Unfortunately the response is going to be along the lines of "We can't do this for 
compatibility reasons because there might be a program out there that does it.".

And rightly so...

There is no reason to use Autoincrement other to be sure newly added items (in consecutive inserts) get an automatic next number as an integer primary key that was never used before in an insert. I have been vocal on here about how that should not really be left up to the DB engine, you should really assign your own numbering, but, for easiness sake, using the DB is fine.

Then, someone starts expecting miracles from the mechanism, which it may provide by virtue of doing some fun things at a cost, and then someone starts wanting it to "Lock down" the field because now the fun things shouldn't always happen because....

I for one have many systems which update the Autoinc key, such as inserting a new value in between two others and the like. It would break bad if it locks up. I also do not wish the autoinc value to update during updates, because I may alter all of them in a single transaction and then back again after some shuffling and the like, at the end of which the Autoinc next value should still be what it was before the updates - not to mention saving valuable CPU cycles. On the occasion that I DO need it to update, amending the sequence table that keeps the next autoinc value is a simple thing to do.

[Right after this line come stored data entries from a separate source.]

(** * ScoreMyFood: the scan screen ([app/(tabs)/index.tsx])

    A shallow embedding of the client-side scan pipeline: the score engine
    [computeHealthScore], the backend client [uploadToBackend], the session
    controller [pickAndScan] and the screen rendered by [HomeTab].

    Conventions.
    - A JavaScript object used as a dictionary ([flags]) is the list of its
      members in the order the engine enumerates them, read by key.
    - An optional field [f?: T] is an [option T]; a field [f?: T | null] is a
      [nullable T], which keeps [undefined] and [null] apart.
    - The score is an integer-valued JavaScript number; it is carried as [Z].
      Numbers that the screen never computes with ([confidence], [percent])
      are carried as binary64 floats.
    - Asynchronous code is written in a small monad over the session state and
      a log of the effects on the outside world; every awaited promise is
      answered by the [World] the scan runs in. A [useState] setter is a
      write to the session record. *)

From Stdlib Require Import ZArith Lia PrimFloat.
From stdpp Require Import base option list strings pretty.

#[local] Open Scope string_scope.
#[local] Open Scope Z_scope.

(** ** Data model *)

Inductive nullable (A : Type) : Type :=
| undefined
| null
| value (a : A).
Arguments undefined {A}.
Arguments null {A}.
Arguments value {A} a.

Record OcrLine := mkOcrLine {
  text : string;
  confidence : option float
}.

Record Ingredient := mkIngredient {
  ingredient_name : string;
  percent : nullable float
}.

Record Additive := mkAdditive {
  code : string;
  additive_name : nullable string
}.

(** [Record<string, boolean>]: the members of the object, in the order in
    which the engine enumerates them ([Object.entries]). A JavaScript object
    holds each key once; see [wellFormed]. *)
Record Flags := mkFlags {
  members : list (string * bool)
}.

(** [o[k]] on the members of [o]: the value stored under [k], if any. *)
Fixpoint getProperty (l : list (string * bool)) (k : string) : option bool :=
  match l with
  | [] => None
  | (k', v) :: l => if decide (k' = k) then Some v else getProperty l k
  end.

(** With these instances [o !! k] reads a flag and [∅] is the object [{}]. *)
#[global] Instance Flags_lookup : Lookup string bool Flags :=
  fun k o => getProperty (members o) k.
#[global] Instance Flags_empty : Empty Flags := mkFlags [].

(** No key occurs twice among the members. *)
Definition wellFormed (o : Flags) : Prop := NoDup (members o).*1.

Record Structured := mkStructured {
  ingredients : option (list Ingredient);
  allergens : option (list string);
  additives : option (list Additive);
  flags : option Flags
}.

(** ** Score engine *)

Module Score.

(** [s.flags?.k] used as a condition: the flag is present and true. *)
Definition flag (s : Structured) (k : string) : bool :=
  match flags s with
  | Some m => match m !! k with Some b => b | None => false end
  | None => false
  end.

(** [x || d] on a number that may be undefined: [0] and [undefined] are falsy. *)
Definition or_number (x : option Z) (d : Z) : Z :=
  match x with
  | Some n => if n =? 0 then d else n
  | None => d
  end.

(** [s.additives?.length || 0] *)
Definition additiveCount (s : Structured) : Z :=
  or_number ((fun l => Z.of_nat (length l)) <$> additives s) 0.

(** [Math.min(count * 2, 20)] *)
Definition additivePenalty (count : Z) : Z := Z.min (count * 2) 20.

Definition computeHealthScore (s : option Structured) : option Z :=
  match s with
  | None => None
  | Some s =>
      let score := 100 in
      let score := if flag s "palmOil" then score - 10 else score in
      let score := if flag s "addedSugar" then score - 15 else score in
      let score := if flag s "addedSalt" then score - 10 else score in
      let score := if flag s "msgLikeEnhancer" then score - 15 else score in
      let additivePenalty := additivePenalty (additiveCount s) in
      let score := score - additivePenalty in
      Some (Z.max 0 score)
  end.

End Score.

(** ** The outside world *)

Inductive PlatformOS := ios | android | windows | macos | web.

#[global] Instance PlatformOS_eq_dec : EqDecision PlatformOS.
Proof. solve_decision. Defined.

Inductive PermissionStatus := granted | denied | undetermined.

#[global] Instance PermissionStatus_eq_dec : EqDecision PermissionStatus.
Proof. solve_decision. Defined.

Record ImagePickerAsset := mkAsset { uri : string }.

(** [{ canceled: true, assets: null } | { canceled: false, assets: [...] }] *)
Inductive ImagePickerResult :=
| Canceled
| Picked (assets : list ImagePickerAsset).

(** A thrown value; [message] is what [e.message] reads. *)
Record JsError := mkError { message : option string }.

(** [new Error(msg)] *)
Definition Error (msg : string) : JsError := {| message := Some msg |}.

(** What awaiting a promise gives: its value, its rejection, or nothing yet
    (a promise that never settles). *)
Inductive Await (A : Type) : Type :=
| Resolved (a : A)
| Rejected (e : JsError)
| Unsettled.
Arguments Resolved {A} a.
Arguments Rejected {A} e.
Arguments Unsettled {A}.

Definition Blob := list Byte.byte.

(** One part of a multipart form: [form.append(field, blob, filename)] or
    [form.append(field, { uri, name, type })]. *)
Inductive FormValue :=
| BlobPart (blob : Blob) (filename : string)
| FilePart (file_uri file_name file_type : string).

Definition FormData := list (string * FormValue).

Record Request := mkRequest {
  url : string;
  method : string;
  body : option FormData
}.

(** A JSON value, for the parts of a response body the screen does not read. *)
#[local] Unset Elimination Schemes.
Inductive Json :=
| JNull
| JBool (b : bool)
| JNumber (x : float)
| JString (s : string)
| JArray (l : list Json)
| JObject (l : list (string * Json)).
#[local] Set Elimination Schemes.

(** The parsed body of an [/ocr] response, seen through the two properties
    the controller reads; [json_rest] holds every other top-level member. *)
Record ScanJson := mkScanJson {
  json_lines : nullable (list OcrLine);
  json_structured : nullable Structured;
  json_rest : list (string * Json)
}.

(** A fetch response. [resp_json] and [resp_blob] answer [resp.json()] and
    [resp.blob()]; a body that parses to [null] is [Resolved None]. *)
Record Response := mkResponse {
  status : N;
  resp_json : Await (option ScanJson);
  resp_blob : Await Blob
}.

(** [resp.ok]: the status is in the range 200-299. *)
Definition ok (resp : Response) : bool :=
  (200 <=? status resp)%N && (status resp <=? 299)%N.

(** Everything one scan attempt can ask of its environment. *)
Record World := mkWorld {
  Platform_OS : PlatformOS;
  requestCameraPermissions : Await PermissionStatus;
  launchImageLibrary : Await ImagePickerResult;
  launchCamera : Await ImagePickerResult;
  fetch : Request -> Await Response;
  (** the engine's TypeError for reading property [p] of [undefined] *)
  typeError : string -> JsError
}.

(** Effects on the outside world, in the order they happen. *)
Inductive Effect :=
| LaunchImageLibrary (allowsEditing : bool)
| RequestCameraPermissions
| LaunchCamera (quality : Z)
| Fetch (req : Request)
| Alert (title msg : string).

(** ** Session state and the monad of the controller *)

Record Session := mkSession {
  imageUri : option string;
  lines : list OcrLine;
  structured : option Structured;
  busy : bool
}.

Record Store := mkStore {
  session : Session;
  effects : list Effect
}.

Inductive Outcome (A : Type) : Type :=
| Returned (a : A) (st : Store)
| Threw (e : JsError) (st : Store)
| Suspended (st : Store).
Arguments Returned {A} a st.
Arguments Threw {A} e st.
Arguments Suspended {A} st.

Definition M (A : Type) : Type := Store -> Outcome A.

Definition ret {A} (a : A) : M A := fun st => Returned a st.

Definition bind {A B} (k : A -> M B) (m : M A) : M B :=
  fun st =>
    match m st with
    | Returned a st' => k a st'
    | Threw e st' => Threw e st'
    | Suspended st' => Suspended st'
    end.

(** With these instances [x ← m; k] and [m;; k] sequence two steps. *)
#[global] Instance M_ret : MRet M := @ret.
#[global] Instance M_bind : MBind M := @bind.

Definition throw {A} (e : JsError) : M A := fun st => Threw e st.

Definition await {A} (p : Await A) : M A :=
  fun st =>
    match p with
    | Resolved a => Returned a st
    | Rejected e => Threw e st
    | Unsettled => Suspended st
    end.

Definition perform (e : Effect) : M unit :=
  fun st => Returned tt {| session := session st; effects := effects st ++ [e] |}.

Definition update (f : Session -> Session) : M unit :=
  fun st => Returned tt {| session := f (session st); effects := effects st |}.

(** [try { m } catch (e) { h e }] *)
Definition try_catch {A} (m : M A) (h : JsError -> M A) : M A :=
  fun st =>
    match m st with
    | Threw e st' => h e st'
    | r => r
    end.

(** [try { m } finally { f }]: [f] runs when [m] returns and when it throws;
    the completion of [m] is kept unless [f] itself throws. *)
Definition try_finally {A} (m : M A) (f : M unit) : M A :=
  fun st =>
    match m st with
    | Returned a st' => (f;; ret a) st'
    | Threw e st' => (f;; throw e) st'
    | Suspended st' => Suspended st'
    end.

(** The four [useState] setters. *)
Definition setImageUri (v : option string) : M unit :=
  update (fun s => {| imageUri := v; lines := lines s;
                      structured := structured s; busy := busy s |}).
Definition setLines (v : list OcrLine) : M unit :=
  update (fun s => {| imageUri := imageUri s; lines := v;
                      structured := structured s; busy := busy s |}).
Definition setStructured (v : option Structured) : M unit :=
  update (fun s => {| imageUri := imageUri s; lines := lines s;
                      structured := v; busy := busy s |}).
Definition setBusy (v : bool) : M unit :=
  update (fun s => {| imageUri := imageUri s; lines := lines s;
                      structured := structured s; busy := v |}).

(** ** Backend client and session controller *)

Module Scan.

Definition BACKEND_URL (w : World) : string :=
  if decide (Platform_OS w = web) then "http://127.0.0.1:8000"
  else "http://192.168.1.35:8000".

(** [fetch(url, init)], logged before it is awaited. *)
Definition doFetch (w : World) (req : Request) : M Response :=
  perform (Fetch req);; await (fetch w req).

(** The template literal [`Server error: ${resp.status}`]. *)
Definition serverErrorMessage (s : N) : string := "Server error: " +:+ pretty s.

(** The request [fetch(`${BACKEND_URL}/ocr`, { method: "POST", body: form })]. *)
Definition ocrRequest (w : World) (form : FormData) : Request :=
  {| url := BACKEND_URL w +:+ "/ocr"; method := "POST"; body := Some form |}.

Definition uploadToBackend (w : World) (form : FormData) : M (option ScanJson) :=
  resp ← doFetch w (ocrRequest w form);
  if negb (ok resp) then throw (Error (serverErrorMessage (status resp)))
  else await (resp_json resp).

(** [json?.p] for a property holding an array or an object. *)
Definition optChain {A} (json : option ScanJson) (p : ScanJson -> nullable A)
  : nullable A :=
  match json with
  | Some j => p j
  | None => undefined
  end.

(** [x || d] where [x], when it is a value, is an array or an object (always
    truthy); [undefined] and [null] are falsy. *)
Definition orElse {A B} (x : nullable A) (inj : A -> B) (d : B) : B :=
  match x with
  | value a => inj a
  | undefined | null => d
  end.

(** [e.message || "Unknown error"]: an absent or empty message is falsy. *)
Definition messageOr (e : JsError) (d : string) : string :=
  match message e with
  | Some "" | None => d
  | Some m => m
  end.

(** Lines 54-61: the platform's way of getting a picture. *)
Definition acquire (w : World) : M ImagePickerResult :=
  if decide (Platform_OS w = web) then
    perform (LaunchImageLibrary false);; await (launchImageLibrary w)
  else
    status ← (perform RequestCameraPermissions;;
              await (requestCameraPermissions w));
    if decide (status ≠ granted) then throw (Error "Camera permission denied")
    else perform (LaunchCamera 1);; await (launchCamera w).

(** Lines 69-79: the multipart form for the picked asset. *)
Definition buildForm (w : World) (asset : ImagePickerAsset) : M FormData :=
  if decide (Platform_OS w = web) then
    resp ← doFetch w {| url := uri asset; method := "GET"; body := None |};
    blob ← await (resp_blob resp);
    mret [("file", BlobPart blob "photo.jpg")]
  else
    mret [("file", FilePart (uri asset) "photo.jpg" "image/jpeg")].
(** * Emissions loader and cursor-paginated query endpoint

    A shallow embedding of [scripts/seed-emissions.js] (row normalizer,
    batch flusher, ingestion loop) and of the [GET /emissions] route handler
    (request validation, filter construction, lookahead paging), together
    with the parts of the JavaScript host and of the MongoDB collection
    that the code relies on.

    Conventions.
    - A JavaScript string is a [string]: one character per UTF-16 code
      unit, code units below 256.
    - A JavaScript number is a binary64 value, [spec_float] with
      precision 53 and maximal exponent 1024.
    - [undefined] is [None] in an [option].
    - A thrown exception is the [Throw] branch of [completion]. *)

From Stdlib Require Import ZArith NArith List String Ascii Bool Lia SpecFloat.
From stdpp Require Import base option list sorting gmap strings.

Open Scope string_scope.
Open Scope list_scope.

(* ================================================================== *)
(** * The JavaScript host: numbers and the conversions of strings       *)
(* ================================================================== *)

Module JS.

Moral of the story: Don't use Autoincrement, and if you /have/ to - control it well and test it well, and rest assured that updates won't affect the next key value - unless you want to, in which case you can simply pop the MAX(...)+1 into the autoinc keys control table (sqlite_sequence).

An alternative would be to have UPDATE actually write the sequence table, and then issue another update to it if you /didn't/ want the next key to change - but that is:
  A - Contrary to how it currently works (backwards compatibility etc.),
B - Not a huge audience for this method (14+ years of not a single such a request),
  C - Heavier on CPU cycles, and
D - Horrible if you up some key value significantly and then update it back down, because there is no way the Autoinc value should *EVER* be able/allowed to come back down. It's a one-way street.